La vicenda aveva alzato un vero e proprio polverone nel luglio del 2016. Infatti la testata giornalistica Middle East Eye (MEE) aveva fatto uscire un pezzo in esclusiva dove veniva indicato Dahlan come ago della bilancia nello scacchiere mediorientale. Aveva infatti dichiarato che lo stesso avrebbe fatto segretamente arrivare finanziamenti in Turchia per fomentarne il fallito colpo di stato ai danni del presidente Erdogan; questo in combutta con altri stati del golfo oppositori del Qatar.

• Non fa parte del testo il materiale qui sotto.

Definition task_ctx (p : task) : Context W :=
  match p with
  | T_write _ ctx _ | T_shelf ctx _ _ | T_read ctx _ _ | T_inquire ctx _ | T_close ctx => ctx
  end.
Definition task_lock (p : task) : bool :=
  match p with T_write lock _ _ => lock | _ => false end.
(** The options of the call. *)
Definition task_opts (p : task) : list (TxOption store W) :=
  if task_lock p then [WithWriteLock] else [].
Definition task_program (p : task) : program :=
  match p with T_write _ _ pr => pr | _ => p_return ENil end.
Definition task_inquiry (p : task) : inquiry :=
  match p with T_inquire _ i => i | _ => i_return ENil end.

(** The callback begins, with the client [c] of the store. *)
Definition begin_write (p : task) (ctx : Context W) (txMutex : option Mutex) (pl : Pipeliner)
    (c : option Client) : phase :=
  match p with
  | T_shelf _ name cl =>
      Ph_write ctx txMutex pl (as_Writer prefix fuel (getShelf ctx name (Some pl) c)) cl
  | _ => Ph_transact ctx txMutex pl (mkTx c (Some pl) ctx) ∅ (task_program p)
  end.
Definition begin_read (p : task) (c : option Client) : phase :=
  match p with
  | T_read ctx name q => Ph_read (as_Reader prefix fuel (getShelf ctx name None c)) q
  | _ => Ph_inquire (mkTx c None (task_ctx p)) ∅ (task_inquiry p)
  end.

(** [store_Close] with the mutex taken. *)
Definition close_store (ctx : Context W) : M error :=
  defer Unlock
    (s ← get_back;
     match client s with
     | None => mret ENil
     | Some c =>
         err ← CallWithTimeout ctx (redis (client_Close c)) (mret ());
         _ ← set_client None;
         if negb (is_nil err) then mret (DatabaseError err) else mret ENil
     end).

Successive indagini avevano confermato che il pezzo del MEE non aveva nessuna prova a conferma delle pesanti accuse sostenute. Gli investigatori inglesi avevano riscontrato un totale disinteressamento alle fondamentali regole giornalistiche sull’approvvigionamento di accurate fonti. Tutta la storia è risultata basata su di un’unica fonte, perdipiù non verificata, proveniente da una non meglio precisata sezione dello spionaggio turco.

Lo scalpore iniziale delle dichiarazioni aveva per di più contribuito a insabbiare maggiormente la reale vicenda del fallito golpe in Turchia. Complice di questa vicenda di cattivo giornalismo la scoperta di pesanti indizi rivelanti la non imparzialità della testata, di fatto foraggiata per la maggior parte dallo stato del Qatar. A prova di ciò era infatti stato svelato come spesso ci sia stato un travaso di dirigenti ed operativi tra il MEE e il network mediorientale Al Jazeera, che come ben noto segue e difende gli interessi del Qatar nel golfo e spesso ne sostiene le cause a livello internazionale.

Lo stesso rifiuto di David Hearst, ex veterano della testata britannica The Guardian e fondatore del MEE, di dichiarare le proprie fonti di finanziamento, pongono seri dubbi sulla reale imparzialità della propria creatura giornalistica e sul fatto che le vicende riportate sulle sue pagine abbiano il solo scopo di rivelare la verità, invece di perseguire fini politici di parte.